Look at pedestrian routing. OSM now has good road network coverage. You can figure out the road connection from A to B[3]. But on foot? Only 1.5% of highways have a sidewalk tag, showing whether this road has a footpath.

osm-lump-ways shows there is a massive single connected blob of roads in Ireland lacking any sidewalk data.

tags used For the footpath discussion the following tag filtering is used. It's the [osm-lump-ways tag filter language](https://github.com/amandasaurus/osm-lump-ways#filtering-osm-data). It excludes roads that are correctly mapped (`→F`), and things that aren't roads.

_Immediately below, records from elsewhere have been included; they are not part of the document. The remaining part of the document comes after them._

Section Small.
Context {Mp : Type} `{!LargeMaps Mp} (c : sconf) (G : small_geo c) `{!LargeMapsLaws Mp c G}.

(** C27. A freed small block that is not yet free is recorded: [sam_merge_sm_blks] returns 0
    and the free cells of .blocks and of the free map have grown by exactly this block,
    whether its large block had an entry, an empty entry was reused, the list was shortened
    or extended, or the large block was complete and went to the free map. The file stays
    well formed, and other blocks may still be freed. *)
Theorem sam_merge_sm_blks_records (x : ext) (s : sbs Mp) :
  sm_ok c G s -> can_sm c G s x ->
  exists s', SmallBlocks.sam_merge_sm_blks c x s = Done 0 s' /\ sm_ok c G s' /\ sm_cells c G s' ≡ₚ x :: sm_cells c G s /\
    (forall y, y <> x -> can_sm c G s y -> can_sm c G s' y) /\
    (forall e, x ∉ parts c G e -> can_lg c G s e -> can_lg c G s' e).
Proof. intros H1 H2. destruct (merge_small c G x s H1 H2) as (s' & E & M). exists s'. split; [exact E|exact M]. Qed.

(** C28. .blocks may be damaged: as long as the entries with a block number name existing
    partitions, both routines complete, whatever block number is freed, whatever the
    accesses to the file return and whatever else the entries hold, with or without an end
    mark. They neither look outside the array of partitions nor at an entry outside the
    file, and afterwards the entries name existing partitions, the file consists of whole
    blocks and [m_inoblk_blocks] is not negative. An entry that names no partition makes
    [sam_get_sm_blklist] read behind the array ([bad_ordinal_reads_past_array]). *)
Theorem damaged_blocks_file_safe (I : Mp -> Prop) (x : ext) (s : sbs Mp) :
  total_maps c I -> typed c I s -> 0 <= snd x ->
  (exists r s', SmallBlocks.sam_merge_sm_blks c x s = Done r s' /\ typed c I s') /\
  (exists r s', sam_get_sm_blklist c s = Done r s' /\ typed c I s').
Proof.
  intros T Ht Hx. split; apply wp_done; [now apply (merge_typed c G I T)|now apply (get_typed c G I T)].
Qed.

(** C9. [sam_get_sm_blklist] moves free small blocks from .blocks to the pools: the blocks
    [t] that have left the file are exactly those that have become available, the free map
    does not change and the file stays well formed. Unless all pools were half full, what
    is left in the file belongs to partitions whose pools are full, and a result of false
    means that nothing was moved. *)
Theorem sam_get_sm_blklist_conserves `{!PoolLaws Mp c G} (s : sbs Mp) :
  sm_ok c G s -> lm_idle (sb_maps s) -> Forall (entry_known c (sb_maps s)) (listed (sb_file s)) ->
  exists r s' t, sam_get_sm_blklist c s = Done r s' /\ sm_ok c G s' /\
    cells_of c G (listed (sb_file s)) ≡ₚ t ++ cells_of c G (listed (sb_file s')) /\
    pool_cells c avail (sb_maps s') ≡ₚ t ++ pool_cells c avail (sb_maps s) /\
    lm_cells (sb_maps s') = lm_cells (sb_maps s) /\ (r = false -> t = []) /\
    (all_half (sb_maps s) \/ left_full c G (sb_maps s') (listed (sb_file s'))).
Proof.
  intros H1 H2 H3. destruct (small_take c G s H1 H2 H3) as (r & s' & t & E & O & _ & C & P & L & _ & M & X).
  exists r, s', t. auto 10.
Qed.
End Small.

(** ** A file system on one partition *)

(** 8192 units of 16 kilobytes; four of the system area and the units 4, 5 and 6 are in
    use. *)
Definition space_map : list (list Z) := [0x01ffffff :: replicate 255 0xffffffff].
Definition space_part : part_state (demo_conf DT_DATA) :=
  mk_bfs (fst (sam_init_blocklist 1 DT_DATA false (mk_per_bt None None))) false 0 0 false 0
    (16 * 8185) (16 * 8185) 0 space_map None [] [] 0 false FS_LWM 0 [] 0 false.

Lemma space_mounted : mounted (demo_conf DT_DATA) 1 false space_part.
Proof.
  assert (W : map_wf space_map).
  { constructor; [|constructor]. split; [reflexivity|]. constructor; [now vm_compute|].
    apply Forall_replicate. now vm_compute. }
  split; try reflexivity; [now split| |vm_compute; split; easy|now right].
  split; [exact W|reflexivity|]. intros u Hu. pose proof (map_free_range 0 _ u W Hu) as R. cbn in R.
  split; [cbn; lia|]. rewrite (dau_bn_mul _ (demo_geom_ok DT_DATA)) by lia.
  change (LG_DEV_BLOCK (c_geom (demo_conf DT_DATA))) with 16. cbn. lia.
Qed.

Lemma space_part_ok : part_ok (demo_conf DT_DATA) space_part.
Proof.
  split; [exact (so_bfs _ _ (mounted_ok _ _ _ _ (demo_conf_ok _) (demo_geom_ok _) space_mounted))|].
  split; [reflexivity|]. split; [reflexivity|]. intros []; reflexivity.
Qed.

Definition space_conf : sconf := part_conf (demo_conf DT_DATA) (g_dau demo_geom).
Definition space_geo : small_geo space_conf.
Proof.
  refine (mk_small_geo space_conf 2 (fun _ => 4) _ _ _ _ _ _ _ _); try reflexivity. intros _. cbn. lia.
Defined.

#[local] Existing Instance part_maps.
#[local] Instance space_laws : LargeMapsLaws (part_state (demo_conf DT_DATA)) space_conf space_geo :=
  part_laws (demo_conf DT_DATA) (g_dau demo_geom) (demo_conf_ok _) (demo_geom_ok _) space_geo.

(** .blocks, one block long, with no entry. *)
Definition empty_blocks : list inoblk := ib_end :: replicate 511 ib_zero.
Definition space_blocks : sbs (part_state (demo_conf DT_DATA)) := mk_sbs empty_blocks 0 [] false space_part.

Lemma space_blocks_ok : sm_ok space_conf space_geo space_blocks.
Proof.
  constructor; try reflexivity; [exact space_part_ok| |constructor|constructor].
  exists ib_end, (replicate 511 ib_zero). split; [reflexivity|]. split; [reflexivity|constructor].
Qed.

(** The large blocks of the units 4 to 6 may be freed. *)
Lemma space_can (d : Z) : d = 4 \/ d = 5 \/ d = 6 ->
  part_can (demo_conf DT_DATA) (g_dau demo_geom) space_geo space_part (4 * d, 0).
Proof.
  intros Hd. assert (Hf : d ∉ free_units space_part).
  { destruct Hd as [-> | [-> | ->]]; apply (bool_decide_unpack _); vm_compute; reflexivity. }
  split; [|split; [reflexivity|split; [cbn; lia|]]].
  - constructor; try (cbn; lia); destruct Hd as [-> | [-> | ->]]; try (vm_compute; intuition congruence);
      [exists 4|exists 5|exists 6]; reflexivity.
  - exists d. split; [destruct Hd as [-> | [-> | ->]]; reflexivity|]. split; [split; cbn; lia|]. split; [|exact Hf].
    destruct Hd as [-> | [-> | ->]]; vm_compute; intuition congruence.
Qed.

Lemma space_can_sm (j : Z) : 0 <= j < 4 -> can_sm space_conf space_geo space_blocks (16 + j, 0).
Proof.
  intros Hj. exists (16, 0), j. split; [unfold part, step; cbn; f_equal; lia|].
  split; [change (cnt space_conf space_geo (snd (16, 0))) with 4; lia|].
  split; [apply (space_can 4); auto|]. cbn. intros H. inversion H.
Qed.

Lemma space_can_lg (d : Z) : d = 5 \/ d = 6 -> can_lg space_conf space_geo space_blocks (4 * d, 0).
Proof. intros Hd. split; [apply space_can; auto|]. cbn. intros H. inversion H. Qed.

Lemma sam_merge_sm_blks_records_witness :
  exists s', SmallBlocks.sam_merge_sm_blks space_conf (17, 0) space_blocks = Done 0 s' /\
    sm_ok space_conf space_geo s' /\ sm_cells space_conf space_geo s' ≡ₚ (17, 0) :: sm_cells space_conf space_geo space_blocks.
Proof.
  destruct (sam_merge_sm_blks_records space_conf space_geo (17, 0) space_blocks space_blocks_ok (space_can_sm 1 ltac:(lia)))
    as (s' & E & O & P & _). exists s'. split; [exact E|]. split; [exact O|exact P].
Defined.

(** A partition whose free map cannot be read, with a pool of small blocks; a file without
    an end mark and with an entry of a block outside its partition, and failing accesses. *)
#[local] Instance broken_maps : LargeMaps sam_block := {
  lm_free_lg_block _ := mret EIO;
  lm_reserve _ := hole;
  lm_set_reserve _ m := m;
  lm_inoblk _ _ := false;
  lm_sum m := m;
  lm_pool m ord := if ord =? 0 then Some m else None;
  lm_set_pool ord b m := if ord =? 0 then b else m
}.
Definition broken_blocks : sbs sam_block :=
  mk_sbs (mk_inoblk 16 0 7 :: mk_inoblk 0x0fffffff 0 1 :: replicate 510 ib_zero) 4 [0; 0; 0; EIO; 0; 0; EIO] false (new_block 64).

Lemma damaged_blocks_file_safe_witness :
  (exists r s', SmallBlocks.sam_merge_sm_blks space_conf (19, 0) broken_blocks = Done r s' /\
    typed space_conf (fun _ : sam_block => True) s') /\
  (exists r s', sam_get_sm_blklist space_conf broken_blocks = Done r s' /\ typed space_conf (fun _ : sam_block => True) s').
Proof.
  apply (damaged_blocks_file_safe space_conf space_geo (fun _ => True) (19, 0) broken_blocks).
  - constructor; auto; [intros m e _ _; exists EIO, m; auto|]. intros m ord ord' b. cbn.
    destruct (ord =? 0); intros [y Hy]; [eauto|discriminate].
  - constructor; [|reflexivity|vm_compute; discriminate|exact Logic.I].
    constructor; [repeat split; cbn; auto; lia|]. constructor; [repeat split; cbn; auto; lia|].
    apply Forall_replicate, fits_zero.
  - cbn. lia.
Defined.

(** The entry of a partition 9 that does not exist. *)
Example bad_ordinal_reads_past_array :
  sam_get_sm_blklist space_conf
    (mk_sbs (mk_inoblk 3 9 1 :: replicate 511 ib_zero) 4 [] false (new_block 64)) = Fault WildPointer.
Proof. vm_compute. reflexivity. Qed.

#[local] Instance space_pool_laws : PoolLaws (part_state (demo_conf DT_DATA)) space_conf space_geo :=
  part_pool_laws (demo_conf DT_DATA) (g_dau demo_geom) (demo_conf_ok _) (demo_geom_ok _) space_geo.

(** .blocks with two parts of the large block 16. *)
Definition listed_blocks : sbs (part_state (demo_conf DT_DATA)) :=
  mk_sbs (mk_inoblk 16 0 6 :: ib_end :: replicate 510 ib_zero) 8 [] false space_part.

sidewalk→F; sidewalk:both→F; sidewalk:left∧sidewalk:right→F; foot=permissive→F; service=driveway→F; highway∈path,motorway,motorway_link,footway,cycleway,track,proposed→F; highway→T; F

Imagine we take 2000 nodes in this network, and calculate the shortest path to each of those other nodes. and for each segment added up how many of the shortest paths go over it. This is the betweenness centrality value of each segment. This shows where the “choke points” are. If we want to split that single blob into 2 blobs, we should focus our sidewalk mapping on those “high” value segments. Doing that for Ireland we get this map. blue = not used a lot, red = used a lot.

Those maps are from the start of the year. I have been using Mapillary, and have managed to split off the northern chunk[4], most of Dublin city (mid-east coast). We now have this betweenness centrality map. I’ve made 3 choke points, and I’ve asked people nearby to take street level imagery.

Personally, I find it quite satisfying to try to track down these choke points, and I get a sense of achievement with splitting the big blobs into smaller blobs. The task of “adding sidewalk tags to everything in Ireland” seems less impossible. I hope this motivates other OSMers to map more. I hope this helps us get to next levels of data completeness.

This isn example with “roads lacking footpath data”, but “roads without surface tags” or ”… without lanes tag” are also possible.

Use osm-lump-ways & —betweenness-output FILENAME.geojons and you can make maps like this.


  1. It means to break a large seemingly impossible task into many smaller, manageable tasks ↩︎

  2. an acceptable number of elephants were harmed in the creation of this post ↩︎

  3. I’m simplifying! What’s the best road, the fastest, what happens if it’s closed, yes we don’t have traffic data, I’m simplifying ↩︎

  4. ulster said no in the end… ↩︎

9 Likes

I may be swearing in a church, but as a hiker I care about whether or not I can use a highway for walking, sidewalk or not.

I’m also a hiker![1]. While mapping in Ireland, I was surprised by how rubbish the roads there are for walking. Maybe I’ve been away too long, and I’m too germanified.

Since then I’ve learned of shoulder=* tag, and maybe I’ll map some of that.

But with this tool, you can choose the “high data quality” tagging combo that you want, and figure out how to add it


  1. In my user profile I’m wearing a merino tshirt, while on the train to hike up german’s highest mountain ↩︎